#Ai
Much of my early career was peering into black boxes: using open source statistical software, demystifying ML models, communicating causal inference in plain language. With AI I am building AI-assisted tools that do the same. Openness and trust - these are still core to my work.
GitHub - companion-inc/feynman
https://github.com/companion-inc/feynman →
An AI harness for research. I have not tried it out because it seems far too optimized on writing papers which is not my primary output anymore.
Coding agents in the social sciences
https://www.anthropic.com/research/coding-agents-social-sciences →
I’m not surprised by the finding that even among AI users, code harnesses are not used. But if you are not finding value from AI for writing quantitative analysis code and research communication outputs its probably because you aren’t using a coding harness like OpenCode or Claude Code.

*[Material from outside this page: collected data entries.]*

(* ===== verification/InvocationClient.v ===== *)
(** * Client and broker

    The two ends of a sealed invocation fit: the client that prepared a request
    reads the answer [invoke] seals to it, and what a client accepts under the
    broker's pinned key is what a run of the broker on exactly the message the
    client sent returns, and truthful about that run. *)

From stdpp Require Import gmap.
From S2P Require Import Prelude RustStr Bytes BTreeMap Glob Policy Evidence Nkey Schema Actor Pdp.
From S2P Require Import Decision Challenge RunQuota Json RustCrypto CoseTypes Cbor CoseCodec.
From S2P Require Import InvocationBody CoseCbor CoseCodecProofs CoseStrict CoseExact CoseProfile.
From S2P Require Import CoseDisplay SealedClient CoseProfileProofs LocalCrypto Xkey Backend.
From S2P Require Import CryptoProvider CiFederation CiVerify JwksCache CiAudit Manager Transport.
From S2P Require Import Service InvocationService InvocationProofs InvocationSigning.

Section client.
Context `{RC : RustCrypto} `{HP : Primitives} {HPL : PrimitivesLaws}.
Context `{SP : SignaturePrimitives} `{HM : Minicbor} {HML : MinicborLaws}.
Context `{FC : FederationCrates} {V} `{HV : Verifier V} {G} `{HG : Signer G}.
Variable proc_exe : N → option string.
Variable base32_decode : string → option bytes_.
Variable nkey_verify_ed25519 : bytes_ → bytes_ → bytes_ → bool.
Variable cfg : InvocationConfig.
Variable x : Extensions.









(** ** The body of an answer obeys the response format *)













(** ** What a client may conclude *)




#[local] Abbreviation invoke := (invoke proc_exe base32_decode nkey_verify_ed25519 cfg x).
#[local] Abbreviation may_sign := (may_sign proc_exe base32_decode nkey_verify_ed25519 cfg x).
#[local] Abbreviation addressed := (addressed base32_decode nkey_verify_ed25519 cfg).
#[local] Abbreviation truthful := (truthful proc_exe base32_decode nkey_verify_ed25519 cfg x).
#[local] Abbreviation verified_message :=
  (verified_message base32_decode nkey_verify_ed25519 cfg).

(** ** What the client sent *)










Section pinned.
Variable real : list Done → Prop.
Variable received : bytes_ → Prop.
Variable verifier : V.
Variable p : PreparedSealedInvocation.
Variable r : X25519Recipient.




End pinned.
End client.
Definition handle (r : Rpc) : Svc (result Status unit) :=
  match r with
  | GetSecret id v => sforget (get_secret proc_exe sha256_ encode m x id v)
  | SetSecret id v => sforget (set_secret proc_exe sha256_ encode m limits x id v)
  | RotateSecret id =>
      sforget (rotate_secret age_identity tls proc_exe sha256_ encode m limits x id)
  | ListCatalog p => sforget (list_catalog proc_exe sha256_ encode m x p)
  | NewKeyRpc id t => sforget (grpc_new_key proc_exe sha256_ encode m x id t)
  | ImportRpc id t mat => sforget (grpc_import proc_exe sha256_ encode m limits x id t mat)
  | ImportSet es => sforget (import_set proc_exe sha256_ encode m limits x es)
  | SignRpc id a msg => sforget (grpc_sign proc_exe sha256_ encode m limits x id a msg)
  | VerifyRpc id a msg sig => sforget (grpc_verify proc_exe sha256_ encode m limits x id a msg sig)
  | GetPublicKeyRpc id => sforget (grpc_get_public_key proc_exe sha256_ encode m x id)
  | EncryptRpc id a pt aad => sforget (grpc_encrypt proc_exe sha256_ encode m limits x id a pt aad)
  | DecryptRpc id e aad => sforget (grpc_decrypt proc_exe sha256_ encode m limits x id e aad)
  | WrapEnvelope id kem env pt aad =>
      sforget (grpc_wrap_envelope proc_exe sha256_ encode m limits x id kem env pt aad)
  | UnwrapEnvelope id e aad =>
      sforget (grpc_unwrap_envelope proc_exe sha256_ encode m limits x id e aad)
  | UnsealCose id c aad => sforget (grpc_unseal_cose proc_exe sha256_ encode m limits x id c aad)
  end.

(** ** Authorization *)

(** The peer's actor, resolved in generation [g]. *)
Definition peer_actor (g : Generation) (actor : AuthenticatedActor) : Prop :=
  gen_resolve_local_actor sha256_ encode g (peer_from_extensions proc_exe x) = Ok actor.
(* ===== verification/Sample.v ===== *)
(** * A concrete backend

    Instances of what the custody and service layers take as parameters: the
    record codec, the NATS box and a backend with a versioned KV store and an
    AEAD.  They show that the laws those layers rely on can hold together, and
    let their definitions be evaluated. *)

From stdpp Require Import countable.
From S2P Require Import Prelude RustStr Bytes RustCrypto LocalCrypto Xkey Backend CryptoProvider.
From S2P Require Import CustodyProofs.

(** ** Codecs *)

(** Any countable value as text over three characters. *)
Fixpoint pos_text (p : positive) : string :=
  match p with
  | xH => "."
  | xO p => String "0" (pos_text p)
  | xI p => String "1" (pos_text p)
  end.

Fixpoint text_pos (s : string) : option positive :=
  match s with
  | String "." "" => Some xH
  | String "0" s' => option_map xO (text_pos s')
  | String "1" s' => option_map xI (text_pos s')
  | _ => None
  end.

Lemma text_pos_text p : text_pos (pos_text p) = Some p.
Proof. induction p; simpl; rewrite ?IHp; done. Qed.

Definition record_fields (r : SoftwareCustodyKeyRecord) : list positive :=
  let e := sr_encrypted_private_key r in
  [encode (sr_schema_version r); encode (sr_key_id r); encode (sr_key_version r);
   encode (sr_public_key r); encode (sr_algorithm r); encode (sr_provider r);
   encode (sr_provider_version r); encode (sr_custody r); encode (ep_wrapping_key e);
   encode (ep_algorithm e); encode (ep_key_version e); encode (ep_nonce e);
   encode (ep_ciphertext e)].

Definition fields_record (l : list positive) : option SoftwareCustodyKeyRecord :=
  match l with
  | [a; b; c; d; e; f; g; h; i; j; k; l; m] =>
      a ← decode a; b ← decode b; c ← decode c; d ← decode d; e ← decode e; f ← decode f;
      g ← decode g; h ← decode h; i ← decode i; j ← decode j; k ← decode k; l ← decode l;
      m ← decode m;
      Some {| sr_schema_version := a; sr_key_id := b; sr_key_version := c; sr_public_key := d;
              sr_algorithm := e; sr_provider := f; sr_provider_version := g; sr_custody := h;
              sr_encrypted_private_key :=
                {| ep_wrapping_key := i; ep_algorithm := j; ep_key_version := k; ep_nonce := l;
                   ep_ciphertext := m |} |}
  | _ => None
  end.

#[export] Instance sample_codec : CustodyCodec := {|
  b64_encode b := pos_text (encode b);
  b64_decode s := p ← text_pos s; decode p;
  record_to_json r := Some [N.pos (positives_flatten (record_fields r))];
  record_from_json j :=
    match j with [N.pos p] => l ← positives_unflatten p; fields_record l | _ => None end;
|}.

#[export] Instance sample_codec_laws : CustodyCodecLaws sample_codec.
Proof.
  split.
  - intros b. simpl. rewrite text_pos_text. simpl. by rewrite decode_encode.
  - intros b. simpl. by destruct (encode b).
  - intros [a b c d e f g h [i j k l m]]. eexists. split; [reflexivity |].
    cbn [record_from_json sample_codec]. rewrite positives_unflatten_flatten.
    lazy beta iota zeta delta [mbind option_bind fields_record record_fields].
    by rewrite !decode_encode.
Qed.

#[export] Instance sample_box : NatsBox := {|
  base32_nopad_decode s := Some (bytes s);
  hsalsa k := k;
  secretbox_encrypt k n m := Some (m ++ first_bytes XKEY_TAG_LEN k);
  secretbox_decrypt k n c :=
    let m := take (length c - XKEY_TAG_LEN) c in
    if bool_decide (c = m ++ first_bytes XKEY_TAG_LEN k) then Some m else None;
|}.

#[export] Instance sample_box_laws : NatsBoxLaws sample_box.
Proof.
  split; simpl; intros k n m c [= <-].
  - rewrite length_app, length_first_bytes, Nat.add_sub, take_app_length.
    by rewrite bool_decide_eq_true_2.
  - by rewrite length_app, length_first_bytes.
Qed.

(** ** The backend *)

(** Values by backend and path, and a counter that the randomness repeats. *)
Record Store := { kv : list (string * string * KvValue); counter : N }.

Definition kv_find (s : Store) (b p : string) : option KvValue :=
  option_map snd
    (List.find (λ e, String.eqb e.1.1 b && String.eqb e.1.2 p) (kv s)).

Definition with_kv (s : Store) (b p : string) (v : KvValue) : Store :=
  {| kv := (b, p, v) :: kv s; counter := counter s |}.

(** The ciphertext is the plaintext, the nonce the key and the additional
    data, which must be given again. *)
Definition sample_nonce (k : string) (aad : option bytes_) : bytes_ :=
  bytes k ++ [300%N] ++ match aad with None => [] | Some a => 301%N :: a end.

Definition sample_answer (R : Type) (b : string) (c : BackendCall R) (s : Store)
    : result BackendError R * Store :=
  match c with
  | kv_get p None =>
      (match kv_find s b p with Some v => Ok v | None => Err (KeyNotFound p) end, s)
  | kv_put p v =>
      let n := match kv_find s b p with Some old => (kv_version old + 1)%N | None => 1%N end in
      (Ok n, with_kv s b p {| kv_value := v; kv_version := n |})
  | encrypt k alg m aad =>
      (Ok {| ce_alg := alg; ce_key_version := 1; ce_nonce := sample_nonce k aad;
             ce_ciphertext := m |}, s)
  | decrypt k e aad =>
      (if bool_decide (ce_nonce e = sample_nonce k aad) then Ok (ce_ciphertext e)
       else Err DecryptFailed, s)
  | rotate p => (Ok 7%N, s)
  | configure_versions p _ _ => (Ok tt, s)
  | _ => (Err (UnsupportedOp "sample"), s)
  end.

Definition sample_world : World Store := {|
  answer := sample_answer;
  random n s :=
    (replicate n (counter s mod 256)%N, {| kv := kv s; counter := (counter s + 1)%N |});
|}.

Lemma kv_find_with s b p v : kv_find (with_kv s b p v) b p = Some v.
Proof. unfold kv_find. simpl. by rewrite !String.eqb_refl. Qed.

#[export] Instance sample_backend : CustodyBackend sample_world.
Proof.
  refine {| kv_at := kv_find;
            opens s b k e aad m := ce_nonce e = sample_nonce k aad ∧ ce_ciphertext e = m |}.
  - done.
  - intros b p v s. eexists. split_and!; [reflexivity | apply kv_find_with | done].
  - intros b k alg m aad s. by do 2 eexists.
  - intros b k e aad m s [Hn Hc]. simpl. rewrite bool_decide_eq_true_2 by done. by rewrite Hc.
  - intros n s. do 2 eexists. split_and!; [reflexivity | apply length_replicate | done | done].
Defined.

RETRACTED ARTICLE: The effect of ChatGPT on students’ learning performance, learning perception, and higher-order thinking: insights from a meta-analysis - Humanities and Social Sciences Communications
https://www.nature.com/articles/s41599-025-04787-y#Sec6 →
It’s important to remember that the most popular and accessed article about ChatGPT and student learning was retracted. The thing is, retraction is just a label, and people can choose to honor or not honor that label. So keep your eyes out for people citing the study.
Taking action against AI harms - Anil Dash
https://www.anildash.com/2026/02/23/taking-action-ai-harms/ →
Anil Dash is one of my favorite writers about technology. And this is why you will no longer see any Civilytics or Jared Knowles content on Twitter/X - I deleted all our posts after reading this article.
Vibe coding and agentic engineering are getting closer than I’d like
https://simonwillison.net/2026/May/6/vibe-coding-and-agentic-engineering →
Simon Wilison has lots of great insights, and this one mirrors what I am finding. I am picking up a lot of “engineering” skills on the fly, while I am working on “vibe coding” things that I couldn’t deploy on my own in the past, but that I feel like I know very well what they should look and feel like.
The Paper Factory
https://osf.io/preprints/socarxiv/24xfq_v1 →
Per Engzell and Nathan Wilmers provided some real insight on experiments with how well LLMs can produce quantitative social science paper production, even held back by using Stata of all things.
R as CLI Agent Harness
https://cornball.ai/posts/r-as-agent-runtime/ →
This is an interesting project I am tracking. There are so many AI agent harnesses, but harnesses make such a difference in the capabilities and usefulness of the tools. Particularly smaller LLMs really benefit from strong harnesses. Could be super useful!
I think the folks at Lander Analytics do really interesting cutting edge work and share a generous amount of what they learn. My own experience using a MacStudio for multiple side by side models is similar, but I need to look into these time series models more!